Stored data
= Beginning of Section =
(** *** What is frozen *)

(** The blocks before [freeze_before] are frozen and the others are left
    as they are; no block is added or removed. *)
Theorem freeze_prefix_blocks backbone (fb : Z) :
  0 <= fb ->
  length (freeze_prefix backbone fb) = length backbone
  /\ forall i b, backbone !! i = Some b ->
       freeze_prefix backbone fb !! i
       = Some (if decide (Z.of_nat i < fb) then freeze b else b).
Proof.
  intros Hfb. unfold freeze_prefix, py_slice_to.
  destruct (fb <? 0) eqn:Hneg; [lia|].
  rewrite length_take. split.
  - rewrite length_app, length_fmap, length_take, length_drop. lia.
  - intros i b Hb. pose proof (lookup_lt_Some _ _ _ Hb) as Hi.
    case_decide as Hlt.
    + rewrite lookup_app_l by (rewrite length_fmap, length_take; lia).
      rewrite list_lookup_fmap, lookup_take_lt by lia. by rewrite Hb.
    + rewrite lookup_app_r by (rewrite length_fmap, length_take; lia).
      rewrite length_fmap, length_take, lookup_drop. rewrite <- Hb. f_equal. lia.
Qed.

Lemma freeze_prefix_blocks_witness :
  blk_requires_grad <$> freeze_prefix five_blocks 3
  = [false; false; false; true; true].
Proof.
  destruct (freeze_prefix_blocks five_blocks 3) as [Hlen Hlook]; [lia|].
  apply list_eq. intros i. rewrite list_lookup_fmap.
  destruct (five_blocks !! i) as [b|] eqn:Hb.
  - rewrite (Hlook i b Hb).
    do 5 (destruct i as [|i]; [simpl in Hb; simplify_eq; reflexivity|]).
    discriminate Hb.
  - apply lookup_ge_None in Hb. rewrite lookup_ge_None_2 by lia.
    by rewrite lookup_ge_None_2.
Defined.

(** With a number of trainable layers that passes the assertion, the
    index lookup of [freeze_before] does not raise: with none trainable
    every block is frozen, with all stages trainable no block is, and in
    between the first block left trainable is a stage index. *)
Theorem freeze_before_in_range backbone (trainable_layers : Z) :
  0 <= trainable_layers <= Z.of_nat (length (stage_indices backbone)) ->
  exists fb,
    freeze_before backbone trainable_layers = inr fb
    /\ (trainable_layers = 0 -> fb = Z.of_nat (length backbone))
    /\ (trainable_layers = Z.of_nat (length (stage_indices backbone)) -> fb = 0)
    /\ (0 < trainable_layers -> fb ∈ stage_indices backbone).
Proof.
  intros Hrange. unfold freeze_before.
  destruct (trainable_layers =? 0) eqn:Hz.
  - exists (Z.of_nat (length backbone)). split; [done|]. split; [done|].
    rewrite stage_indices_length in *. split; intros; lia.
  - set (n := Z.of_nat (length (stage_indices backbone))) in *.
    destruct (stage_indices backbone !! Z.to_nat (n - trainable_layers))
      as [fb|] eqn:Hfb.
    + exists fb. rewrite (py_index_nonneg _ _ fb) by (done || lia).
      split; [done|]. split; [lia|]. split.
      * intros ->. replace (n - n) with 0 in Hfb by lia.
        simpl in Hfb. by simplify_eq.
      * intros _. by eapply list_elem_of_lookup_2.
    + apply lookup_ge_None in Hfb. lia.
Qed.

Lemma freeze_before_in_range_witness :
  freeze_before five_blocks 0 = inr 5
  /\ freeze_before five_blocks 4 = inr 0
  /\ freeze_before five_blocks 2 = inr 3.
Proof.
  destruct (freeze_before_in_range five_blocks 0) as (fb0 & H0 & Hall & _);
    [vm_compute; split; discriminate|].
  destruct (freeze_before_in_range five_blocks 4) as (fb4 & H4 & _ & Hnone & _);
    [vm_compute; split; discriminate|].
  rewrite H0, H4, (Hall eq_refl), (Hnone eq_refl). repeat split.
Defined.

(** For a backbone with a block, more trainable layers never freeze more
    blocks. *)
Theorem freeze_before_monotone backbone (t1 t2 fb1 fb2 : Z) :
  backbone <> [] ->
  0 <= t1 <= t2 -> t2 <= Z.of_nat (length (stage_indices backbone)) ->
  freeze_before backbone t1 = inr fb1 ->
  freeze_before backbone t2 = inr fb2 ->
  fb2 <= fb1.
Proof.
  intros Hne Ht1 Ht2 H1 H2.
  destruct (stage_indices_sorted backbone Hne) as [Hsorted Hbound].
  assert (forall t fb, 0 < t <= Z.of_nat (length (stage_indices backbone)) ->
            freeze_before backbone t = inr fb ->
            stage_indices backbone
              !! Z.to_nat (Z.of_nat (length (stage_indices backbone)) - t) = Some fb)
    as Hlook.
  { intros t fb Ht Hfb. unfold freeze_before in Hfb.
    destruct (t =? 0) eqn:Hz; [lia|].
    set (n := Z.of_nat (length (stage_indices backbone))) in *.
    destruct (stage_indices backbone !! Z.to_nat (n - t)) as [z|] eqn:Hz';
      [|apply lookup_ge_None in Hz'; lia].
    rewrite (py_index_nonneg _ _ z) in Hfb by (done || lia). by simplify_eq. }
  destruct (decide (t2 = 0)) as [->|Hne2].
  { assert (t1 = 0) as -> by lia. rewrite H1 in H2. simplify_eq. lia. }
  apply Hlook in H2; [|lia].
  destruct (decide (t1 = 0)) as [->|Hne1].
  - unfold freeze_before in H1. simpl in H1. simplify_eq.
    rewrite Forall_forall in Hbound.
    pose proof (Hbound fb2 (list_elem_of_lookup_2 _ _ _ H2)). lia.
  - apply Hlook in H1; [|lia].
    destruct (decide (t1 = t2)) as [->|Hlt]; [simplify_eq; lia|].
    eapply (NmsFacts.strongly_sorted_lookup Z.le _ _ _ fb2 fb1 Hsorted);
      [|exact H2|exact H1]. lia.
Qed.

Lemma freeze_before_monotone_witness :
  freeze_before five_blocks 1 = inr 4
  /\ freeze_before five_blocks 3 = inr 1
  /\ 1 <= 4.
Proof.
  split; [reflexivity|]. split; [reflexivity|].
  apply (freeze_before_monotone five_blocks 1 3 4 1);
    [discriminate | lia | vm_compute; discriminate | reflexivity | reflexivity].
Defined.

(** For a backbone with a block, [stage_indices[-2]] is the index of the
    last strided block, or 0 when no block is strided; it is an index of
    the backbone, so [backbone[c4_pos]] finds a block. *)
Theorem c4_position_last_strided backbone :
  backbone <> [] ->
  exists c,
    c4_position backbone = inr c
    /\ 0 <= c < Z.of_nat (length backbone)
    /\ (forall i b, backbone !! i = Some b -> blk_is_cn b = true ->
          Z.of_nat i <= c)
    /\ (c = 0 \/ exists b, backbone !! Z.to_nat c = Some b /\ blk_is_cn b = true).
Proof.
  intros Hne. destruct (cn_indices_sorted backbone) as [Hs Hf].
  assert (0 < length backbone)%nat as Hlen by (destruct backbone; simpl; [done|lia]).
  assert (exists c, last (0 :: cn_indices backbone) = Some c) as [c Hc].
  { destruct (last (0 :: cn_indices backbone)) eqn:Hl; [eauto|].
    by apply last_None in Hl. }
  exists c.
  assert (c4_position backbone = inr c) as ->.
  { unfold c4_position. apply py_index_from_end; [lia| |].
    - rewrite stage_indices_length. lia.
    - rewrite stage_indices_length. unfold stage_indices.
      rewrite app_assoc, lookup_app_l.
      + rewrite last_lookup in Hc. rewrite <- Hc. simpl. f_equal. lia.
      + simpl. lia. }
  split; [done|].
  assert (c = 0 \/ c ∈ cn_indices backbone) as Hcase.
  { destruct (cn_indices backbone) as [|z l] eqn:Hcn using rev_ind.
    - left. simpl in Hc. by simplify_eq.
    - right. rewrite app_comm_cons, last_snoc in Hc. simplify_eq.
      apply elem_of_app. right. by apply list_elem_of_singleton. }
  split; [|split].
  - destruct Hcase as [->|Hin]; [lia|].
    rewrite Forall_forall in Hf. by apply Hf.
  - intros i b Hb Hcn.
    assert (Z.of_nat i ∈ cn_indices backbone) as Hin
      by (apply elem_of_cn_indices; eauto).
    destruct (cn_indices backbone) as [|z l] eqn:Hcn' using rev_ind;
      [by apply elem_of_nil in Hin|].
    rewrite app_comm_cons, last_snoc in Hc. simplify_eq.
    apply elem_of_app in Hin as [Hin|Hin].
    + pose proof (StronglySorted_app_1_elem_of _ _ _ _ _ Hs Hin
                    (list_elem_of_here _ _)). lia.
    + apply list_elem_of_singleton in Hin. lia.
  - destruct Hcase as [->|Hin]; [by left|]. right.
    apply elem_of_cn_indices in Hin as (i & b & -> & Hb & Hcn).
    exists b. by rewrite Nat2Z.id.
Qed.

Lemma c4_position_last_strided_witness :
  exists c,
    c4_position five_blocks = inr c
    /\ 0 <= c < Z.of_nat (length five_blocks)
    /\ (forall i b, five_blocks !! i = Some b -> blk_is_cn b = true ->
          Z.of_nat i <= c)
    /\ (c = 0 \/ exists b, five_blocks !! Z.to_nat c = Some b
                            /\ blk_is_cn b = true).
Proof. apply (c4_position_last_strided five_blocks). discriminate. Defined.

Example c4_position_five_blocks : c4_position five_blocks = inr 3.
Proof. reflexivity. Qed.

(** *** The run of [_mobilenet_extractor] *)

Lemma find_all_false {A} (f : A -> bool) (l : list A) :
  (forall x, x ∈ l -> f x = false) -> find f l = None.
Proof.
  induction l as [|x l IH]; intros Hall; simpl; [done|].
  rewrite (Hall x) by constructor. apply IH. intros y Hy. apply Hall.
  by constructor.
Qed.

Lemma delete_absent_keys (params : list (string * pyval)) (kw : gmap string pyval) :
  (forall p, p ∈ params -> kw !! p.1 = None) ->
  foldr (fun p m => delete p.1 m) kw params = kw.
Proof.
  induction params as [|p params IH]; intros Hall; simpl; [done|].
  rewrite IH by (intros q Hq; apply Hall; by constructor).
  apply delete_id, Hall. constructor.
Qed.

(** A call that fills every parameter by position, with keywords that
    name none of them, binds, and all the keywords go to [**kwargs]. *)
Lemma bind_params_positional fname params args kw :
  length args = length params ->
  (forall p, p ∈ params -> kw !! p.1 = None) ->
  bind_params fname params args kw
  = inr (list_to_map (zip (params.*1) args ++ []), kw).
Proof.
  intros Hlen Hall. unfold bind_params.
  rewrite find_all_false.
  - rewrite bool_decide_eq_false_2 by lia.
    rewrite Hlen, drop_all. simpl. by rewrite delete_absent_keys.
  - intros p Hp. apply bool_decide_eq_false_2.
    rewrite (Hall p); [by intros [? ?]|].
    by eapply subseteq_take.
Qed.

Lemma extractor_binds backbone_name progress pretrained trainable_layers
    norm_layer kw :
  (forall n, n ∈ extractor_params -> kw !! n = None) ->
  exists frame,
    bind_params "_mobilenet_extractor"
      [("backbone_name", PyNone); ("progress", PyNone); ("pretrained", PyNone);
       ("trainable_layers", PyNone); ("norm_layer", PyNone)]
      [backbone_name; progress; pretrained; PyInt trainable_layers; norm_layer]
      kw = inr (frame, kw).
Proof.
  intros Hkw. eexists. apply bind_params_positional; [done|].
  intros p Hp. apply Hkw.
  apply (list_elem_of_fmap_2 fst) in Hp. exact Hp.
Qed.

Lemma backbone_keywords_merge progress pretrained norm_layer kw :
  (forall n, n ∈ extractor_params -> kw !! n = None) ->
  merge_keywords "mobilenet"
    [("pretrained", pretrained); ("progress", progress);
     ("norm_layer", norm_layer)] kw
  = inr (backbone_keywords progress pretrained norm_layer kw).
Proof.
  intros Hkw. unfold merge_keywords. rewrite find_all_false; [done|].
  intros p Hp. apply bool_decide_eq_false_2.
  rewrite (Hkw p.1); [by intros [? ?]|].
  apply (list_elem_of_fmap_2 fst) in Hp. simpl in Hp.
  unfold extractor_params. rewrite !elem_of_cons in Hp.
  rewrite !elem_of_cons.
  destruct Hp as [Hp|[Hp|[Hp|Hp]]]; [auto 10 .. | by apply elem_of_nil in Hp].
Qed.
= End of Section =
Task statement
Copy the lines above exactly, beginning at the line that has "assert (0 <" and stopping after the line that has "eqn:Hcn using rev_ind.", and omit the rest.

Expected output
  assert (0 < length backbone)%nat as Hlen by (destruct backbone; simpl; [done|lia]).
  assert (exists c, last (0 :: cn_indices backbone) = Some c) as [c Hc].
  { destruct (last (0 :: cn_indices backbone)) eqn:Hl; [eauto|].
    by apply last_None in Hl. }
  exists c.
  assert (c4_position backbone = inr c) as ->.
  { unfold c4_position. apply py_index_from_end; [lia| |].
    - rewrite stage_indices_length. lia.
    - rewrite stage_indices_length. unfold stage_indices.
      rewrite app_assoc, lookup_app_l.
      + rewrite last_lookup in Hc. rewrite <- Hc. simpl. f_equal. lia.
      + simpl. lia. }
  split; [done|].
  assert (c = 0 \/ c ∈ cn_indices backbone) as Hcase.
  { destruct (cn_indices backbone) as [|z l] eqn:Hcn using rev_ind.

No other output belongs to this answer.